*WHAT TO PRODUCE*
Every line of the records below from the line with "Issued c1 ∈" up to and including the line with "assert (∀ c, Issued" must be reproduced exactly, and no line outside that range.

*ENTRIES SUPPLIED*
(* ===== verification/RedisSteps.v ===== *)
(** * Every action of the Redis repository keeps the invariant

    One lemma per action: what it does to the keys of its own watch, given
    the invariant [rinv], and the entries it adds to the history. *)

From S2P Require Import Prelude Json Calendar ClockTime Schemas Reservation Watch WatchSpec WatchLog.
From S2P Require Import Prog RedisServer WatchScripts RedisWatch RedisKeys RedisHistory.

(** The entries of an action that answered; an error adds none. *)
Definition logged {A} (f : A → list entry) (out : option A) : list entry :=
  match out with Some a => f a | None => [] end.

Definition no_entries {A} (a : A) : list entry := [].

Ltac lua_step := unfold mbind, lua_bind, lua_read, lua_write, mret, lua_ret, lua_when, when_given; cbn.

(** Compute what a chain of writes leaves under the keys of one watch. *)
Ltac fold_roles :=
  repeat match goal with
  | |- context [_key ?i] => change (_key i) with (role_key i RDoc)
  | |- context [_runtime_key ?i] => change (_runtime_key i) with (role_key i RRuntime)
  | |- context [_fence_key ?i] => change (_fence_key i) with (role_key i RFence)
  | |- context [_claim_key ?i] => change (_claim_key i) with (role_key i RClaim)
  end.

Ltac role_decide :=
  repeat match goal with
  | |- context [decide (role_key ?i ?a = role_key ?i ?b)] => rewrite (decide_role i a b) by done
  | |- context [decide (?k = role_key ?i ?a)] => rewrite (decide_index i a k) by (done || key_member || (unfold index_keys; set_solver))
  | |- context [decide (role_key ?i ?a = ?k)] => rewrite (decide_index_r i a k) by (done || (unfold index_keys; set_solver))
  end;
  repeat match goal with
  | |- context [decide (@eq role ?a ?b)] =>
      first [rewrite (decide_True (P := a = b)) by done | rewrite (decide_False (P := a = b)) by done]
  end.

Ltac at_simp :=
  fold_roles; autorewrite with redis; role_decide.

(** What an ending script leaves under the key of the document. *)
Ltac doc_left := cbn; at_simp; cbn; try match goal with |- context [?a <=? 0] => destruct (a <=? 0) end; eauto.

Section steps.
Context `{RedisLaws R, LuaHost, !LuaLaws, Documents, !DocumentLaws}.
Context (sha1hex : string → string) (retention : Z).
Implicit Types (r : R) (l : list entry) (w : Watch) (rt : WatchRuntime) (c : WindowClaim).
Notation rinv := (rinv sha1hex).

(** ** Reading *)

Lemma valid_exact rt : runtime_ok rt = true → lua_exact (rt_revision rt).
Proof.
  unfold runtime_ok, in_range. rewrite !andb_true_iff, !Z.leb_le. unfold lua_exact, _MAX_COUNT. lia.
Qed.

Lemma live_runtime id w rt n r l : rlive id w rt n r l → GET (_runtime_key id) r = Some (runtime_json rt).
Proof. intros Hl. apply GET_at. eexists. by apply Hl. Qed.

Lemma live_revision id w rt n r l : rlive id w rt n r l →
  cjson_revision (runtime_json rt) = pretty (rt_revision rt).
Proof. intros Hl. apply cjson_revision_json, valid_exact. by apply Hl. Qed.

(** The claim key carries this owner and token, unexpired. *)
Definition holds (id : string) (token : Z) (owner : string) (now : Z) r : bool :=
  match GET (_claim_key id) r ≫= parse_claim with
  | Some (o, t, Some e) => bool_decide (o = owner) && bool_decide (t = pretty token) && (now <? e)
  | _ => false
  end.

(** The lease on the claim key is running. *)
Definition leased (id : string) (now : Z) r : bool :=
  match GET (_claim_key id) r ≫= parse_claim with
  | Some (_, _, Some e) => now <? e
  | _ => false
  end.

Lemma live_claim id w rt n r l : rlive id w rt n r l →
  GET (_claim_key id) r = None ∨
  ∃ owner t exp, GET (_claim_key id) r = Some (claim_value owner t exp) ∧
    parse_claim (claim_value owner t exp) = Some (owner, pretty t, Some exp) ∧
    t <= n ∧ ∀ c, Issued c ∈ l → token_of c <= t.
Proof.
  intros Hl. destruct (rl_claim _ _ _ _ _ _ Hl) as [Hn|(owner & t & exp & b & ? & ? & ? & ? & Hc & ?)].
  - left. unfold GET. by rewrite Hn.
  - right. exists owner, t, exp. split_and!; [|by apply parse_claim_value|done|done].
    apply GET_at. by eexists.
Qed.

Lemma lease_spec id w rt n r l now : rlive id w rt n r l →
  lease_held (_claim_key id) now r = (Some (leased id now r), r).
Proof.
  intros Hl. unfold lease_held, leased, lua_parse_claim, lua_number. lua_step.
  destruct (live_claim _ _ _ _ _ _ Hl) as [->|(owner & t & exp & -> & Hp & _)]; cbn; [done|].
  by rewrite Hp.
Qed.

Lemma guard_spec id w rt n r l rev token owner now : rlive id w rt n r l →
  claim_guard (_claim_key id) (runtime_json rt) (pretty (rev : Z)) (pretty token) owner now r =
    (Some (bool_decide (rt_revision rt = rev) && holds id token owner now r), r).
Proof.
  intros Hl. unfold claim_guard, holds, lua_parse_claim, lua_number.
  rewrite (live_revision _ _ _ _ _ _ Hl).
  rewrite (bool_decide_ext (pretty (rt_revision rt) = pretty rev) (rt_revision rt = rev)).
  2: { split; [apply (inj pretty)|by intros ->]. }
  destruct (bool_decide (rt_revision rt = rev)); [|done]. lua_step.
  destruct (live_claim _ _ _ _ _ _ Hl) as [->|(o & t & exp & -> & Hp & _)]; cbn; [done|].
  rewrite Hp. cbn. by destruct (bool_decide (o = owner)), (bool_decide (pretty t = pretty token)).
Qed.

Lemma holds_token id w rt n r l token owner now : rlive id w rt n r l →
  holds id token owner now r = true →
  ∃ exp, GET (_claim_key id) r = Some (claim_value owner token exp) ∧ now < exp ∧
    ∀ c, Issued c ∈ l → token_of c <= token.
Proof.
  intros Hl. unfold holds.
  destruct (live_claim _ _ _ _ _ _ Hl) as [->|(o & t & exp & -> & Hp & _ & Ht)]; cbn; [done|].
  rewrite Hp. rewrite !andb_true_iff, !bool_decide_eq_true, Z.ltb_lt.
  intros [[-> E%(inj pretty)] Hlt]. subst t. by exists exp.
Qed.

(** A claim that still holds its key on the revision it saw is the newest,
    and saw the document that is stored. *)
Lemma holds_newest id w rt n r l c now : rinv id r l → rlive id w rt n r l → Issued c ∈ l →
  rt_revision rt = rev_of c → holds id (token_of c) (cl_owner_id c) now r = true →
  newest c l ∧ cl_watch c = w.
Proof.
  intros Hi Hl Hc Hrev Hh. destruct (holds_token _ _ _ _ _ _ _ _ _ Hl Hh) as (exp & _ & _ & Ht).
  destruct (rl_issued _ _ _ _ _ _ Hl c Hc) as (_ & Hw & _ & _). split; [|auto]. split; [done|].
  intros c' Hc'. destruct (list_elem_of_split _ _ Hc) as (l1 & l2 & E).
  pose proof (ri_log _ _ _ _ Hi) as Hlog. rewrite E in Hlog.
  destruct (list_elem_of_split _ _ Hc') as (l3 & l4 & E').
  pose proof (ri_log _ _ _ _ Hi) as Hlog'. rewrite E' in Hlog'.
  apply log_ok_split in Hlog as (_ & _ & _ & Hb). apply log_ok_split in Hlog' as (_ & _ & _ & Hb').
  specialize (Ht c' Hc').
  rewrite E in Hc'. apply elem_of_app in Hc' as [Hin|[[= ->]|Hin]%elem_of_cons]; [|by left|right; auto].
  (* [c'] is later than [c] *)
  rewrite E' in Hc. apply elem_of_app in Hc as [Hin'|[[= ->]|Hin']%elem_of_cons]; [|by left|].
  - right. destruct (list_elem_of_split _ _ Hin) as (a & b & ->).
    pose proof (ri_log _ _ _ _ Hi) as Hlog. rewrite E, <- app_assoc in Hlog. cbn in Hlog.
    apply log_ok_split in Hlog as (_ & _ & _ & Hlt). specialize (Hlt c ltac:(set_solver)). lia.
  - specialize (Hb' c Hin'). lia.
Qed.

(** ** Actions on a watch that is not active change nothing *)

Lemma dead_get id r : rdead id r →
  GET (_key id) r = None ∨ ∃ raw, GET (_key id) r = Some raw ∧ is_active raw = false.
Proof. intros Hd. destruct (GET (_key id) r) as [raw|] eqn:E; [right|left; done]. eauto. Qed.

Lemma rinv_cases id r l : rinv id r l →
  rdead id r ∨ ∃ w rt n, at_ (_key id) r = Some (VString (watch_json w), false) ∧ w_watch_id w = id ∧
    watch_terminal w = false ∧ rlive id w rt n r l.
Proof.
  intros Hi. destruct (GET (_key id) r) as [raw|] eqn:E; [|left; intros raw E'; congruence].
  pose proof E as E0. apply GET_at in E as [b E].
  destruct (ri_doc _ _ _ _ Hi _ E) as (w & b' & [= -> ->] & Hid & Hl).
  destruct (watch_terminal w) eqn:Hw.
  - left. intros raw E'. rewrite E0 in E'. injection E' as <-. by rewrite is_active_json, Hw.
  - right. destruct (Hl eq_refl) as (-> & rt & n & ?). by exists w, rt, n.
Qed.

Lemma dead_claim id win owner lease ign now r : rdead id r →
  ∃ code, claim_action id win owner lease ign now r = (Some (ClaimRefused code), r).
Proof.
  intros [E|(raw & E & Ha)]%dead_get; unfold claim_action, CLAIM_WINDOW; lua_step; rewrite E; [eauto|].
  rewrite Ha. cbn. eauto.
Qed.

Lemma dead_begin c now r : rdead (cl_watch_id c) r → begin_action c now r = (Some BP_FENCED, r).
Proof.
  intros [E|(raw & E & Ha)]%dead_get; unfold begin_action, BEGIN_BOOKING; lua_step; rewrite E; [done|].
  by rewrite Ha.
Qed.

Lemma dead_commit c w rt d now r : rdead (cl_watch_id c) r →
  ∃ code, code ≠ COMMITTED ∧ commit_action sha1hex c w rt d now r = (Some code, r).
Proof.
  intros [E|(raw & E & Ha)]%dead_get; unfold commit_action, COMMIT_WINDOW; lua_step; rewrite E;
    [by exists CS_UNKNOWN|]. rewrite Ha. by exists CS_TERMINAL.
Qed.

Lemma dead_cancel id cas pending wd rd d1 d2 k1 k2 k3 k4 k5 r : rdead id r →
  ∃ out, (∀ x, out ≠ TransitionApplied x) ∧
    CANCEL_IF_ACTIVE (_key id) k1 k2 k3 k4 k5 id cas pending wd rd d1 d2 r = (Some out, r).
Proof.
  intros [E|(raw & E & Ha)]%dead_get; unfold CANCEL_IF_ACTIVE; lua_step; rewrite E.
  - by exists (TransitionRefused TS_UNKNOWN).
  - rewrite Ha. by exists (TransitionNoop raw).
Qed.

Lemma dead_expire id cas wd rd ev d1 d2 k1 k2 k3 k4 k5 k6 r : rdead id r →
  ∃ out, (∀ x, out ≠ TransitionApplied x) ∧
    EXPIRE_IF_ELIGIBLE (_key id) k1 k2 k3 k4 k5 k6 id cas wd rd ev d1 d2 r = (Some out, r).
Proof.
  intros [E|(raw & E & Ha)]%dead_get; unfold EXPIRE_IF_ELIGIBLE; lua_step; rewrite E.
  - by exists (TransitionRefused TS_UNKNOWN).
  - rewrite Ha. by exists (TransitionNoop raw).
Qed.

--

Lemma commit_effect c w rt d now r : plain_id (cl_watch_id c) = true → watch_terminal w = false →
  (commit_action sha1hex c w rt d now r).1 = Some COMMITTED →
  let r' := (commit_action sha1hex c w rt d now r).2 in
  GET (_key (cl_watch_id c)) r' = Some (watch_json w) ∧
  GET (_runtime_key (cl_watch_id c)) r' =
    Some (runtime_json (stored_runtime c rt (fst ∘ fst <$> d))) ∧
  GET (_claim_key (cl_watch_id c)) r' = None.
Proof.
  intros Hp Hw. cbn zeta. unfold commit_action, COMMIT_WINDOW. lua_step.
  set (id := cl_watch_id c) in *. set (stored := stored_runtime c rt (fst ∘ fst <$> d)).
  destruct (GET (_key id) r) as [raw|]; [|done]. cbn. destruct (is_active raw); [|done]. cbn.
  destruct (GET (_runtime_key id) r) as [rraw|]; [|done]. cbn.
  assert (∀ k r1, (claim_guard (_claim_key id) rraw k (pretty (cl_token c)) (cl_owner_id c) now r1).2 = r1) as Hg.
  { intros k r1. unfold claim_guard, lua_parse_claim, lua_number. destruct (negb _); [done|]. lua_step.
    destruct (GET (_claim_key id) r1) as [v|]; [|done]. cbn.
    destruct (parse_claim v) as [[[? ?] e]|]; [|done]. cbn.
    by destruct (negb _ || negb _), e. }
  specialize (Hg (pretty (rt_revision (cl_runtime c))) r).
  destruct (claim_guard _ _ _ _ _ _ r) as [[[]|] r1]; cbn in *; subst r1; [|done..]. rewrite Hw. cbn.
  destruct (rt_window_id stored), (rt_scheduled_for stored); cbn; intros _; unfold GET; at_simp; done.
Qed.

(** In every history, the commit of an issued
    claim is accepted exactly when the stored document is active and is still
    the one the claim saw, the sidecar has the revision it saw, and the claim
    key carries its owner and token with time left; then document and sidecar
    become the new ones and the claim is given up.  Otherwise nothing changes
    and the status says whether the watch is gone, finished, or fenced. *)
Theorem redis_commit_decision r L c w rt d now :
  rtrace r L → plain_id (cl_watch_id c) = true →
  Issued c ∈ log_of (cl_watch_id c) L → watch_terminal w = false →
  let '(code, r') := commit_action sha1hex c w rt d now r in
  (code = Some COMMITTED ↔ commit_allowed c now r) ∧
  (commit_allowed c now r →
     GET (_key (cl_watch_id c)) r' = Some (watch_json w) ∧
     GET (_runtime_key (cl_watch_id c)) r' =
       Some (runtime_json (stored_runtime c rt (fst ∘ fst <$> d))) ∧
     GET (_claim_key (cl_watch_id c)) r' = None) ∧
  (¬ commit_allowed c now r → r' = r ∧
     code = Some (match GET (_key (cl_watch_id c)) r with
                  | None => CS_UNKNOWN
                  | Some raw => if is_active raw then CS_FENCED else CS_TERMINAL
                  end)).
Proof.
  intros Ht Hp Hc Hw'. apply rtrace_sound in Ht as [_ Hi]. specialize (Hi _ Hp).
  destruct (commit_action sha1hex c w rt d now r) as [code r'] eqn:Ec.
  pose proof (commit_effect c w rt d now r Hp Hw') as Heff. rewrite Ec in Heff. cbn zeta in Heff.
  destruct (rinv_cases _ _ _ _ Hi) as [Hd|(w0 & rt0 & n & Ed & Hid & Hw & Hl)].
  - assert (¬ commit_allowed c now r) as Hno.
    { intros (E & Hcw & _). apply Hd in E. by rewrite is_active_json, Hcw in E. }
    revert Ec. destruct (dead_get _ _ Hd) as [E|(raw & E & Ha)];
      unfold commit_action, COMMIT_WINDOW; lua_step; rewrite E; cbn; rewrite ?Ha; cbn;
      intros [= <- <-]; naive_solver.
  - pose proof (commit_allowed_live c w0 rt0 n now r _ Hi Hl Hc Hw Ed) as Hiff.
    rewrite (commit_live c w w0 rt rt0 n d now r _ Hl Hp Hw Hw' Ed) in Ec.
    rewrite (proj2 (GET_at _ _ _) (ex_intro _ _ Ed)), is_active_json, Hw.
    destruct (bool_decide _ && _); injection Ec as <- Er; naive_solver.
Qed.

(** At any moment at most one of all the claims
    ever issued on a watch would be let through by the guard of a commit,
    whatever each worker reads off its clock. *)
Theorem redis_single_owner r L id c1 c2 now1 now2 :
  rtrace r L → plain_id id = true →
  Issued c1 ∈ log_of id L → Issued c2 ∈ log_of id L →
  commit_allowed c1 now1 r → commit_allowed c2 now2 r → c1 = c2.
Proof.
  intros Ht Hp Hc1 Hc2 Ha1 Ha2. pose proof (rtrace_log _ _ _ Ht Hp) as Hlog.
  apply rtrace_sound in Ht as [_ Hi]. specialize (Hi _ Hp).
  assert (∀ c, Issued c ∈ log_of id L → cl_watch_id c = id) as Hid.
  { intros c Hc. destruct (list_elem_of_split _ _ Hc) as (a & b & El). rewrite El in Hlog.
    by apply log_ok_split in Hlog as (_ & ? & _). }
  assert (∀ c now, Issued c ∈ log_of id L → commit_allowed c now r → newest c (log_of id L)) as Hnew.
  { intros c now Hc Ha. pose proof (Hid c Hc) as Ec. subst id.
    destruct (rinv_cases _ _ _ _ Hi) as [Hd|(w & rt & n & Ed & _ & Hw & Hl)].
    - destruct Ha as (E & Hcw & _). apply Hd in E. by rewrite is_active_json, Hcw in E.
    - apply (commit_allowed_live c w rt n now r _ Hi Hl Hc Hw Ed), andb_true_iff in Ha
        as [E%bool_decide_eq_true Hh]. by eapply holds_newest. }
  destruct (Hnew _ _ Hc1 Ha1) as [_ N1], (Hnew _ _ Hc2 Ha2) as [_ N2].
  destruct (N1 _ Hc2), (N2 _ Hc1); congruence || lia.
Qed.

*WRITTEN ANSWER*
  Issued c1 ∈ log_of id L → Issued c2 ∈ log_of id L →
  commit_allowed c1 now1 r → commit_allowed c2 now2 r → c1 = c2.
Proof.
  intros Ht Hp Hc1 Hc2 Ha1 Ha2. pose proof (rtrace_log _ _ _ Ht Hp) as Hlog.
  apply rtrace_sound in Ht as [_ Hi]. specialize (Hi _ Hp).
  assert (∀ c, Issued c ∈ log_of id L → cl_watch_id c = id) as Hid.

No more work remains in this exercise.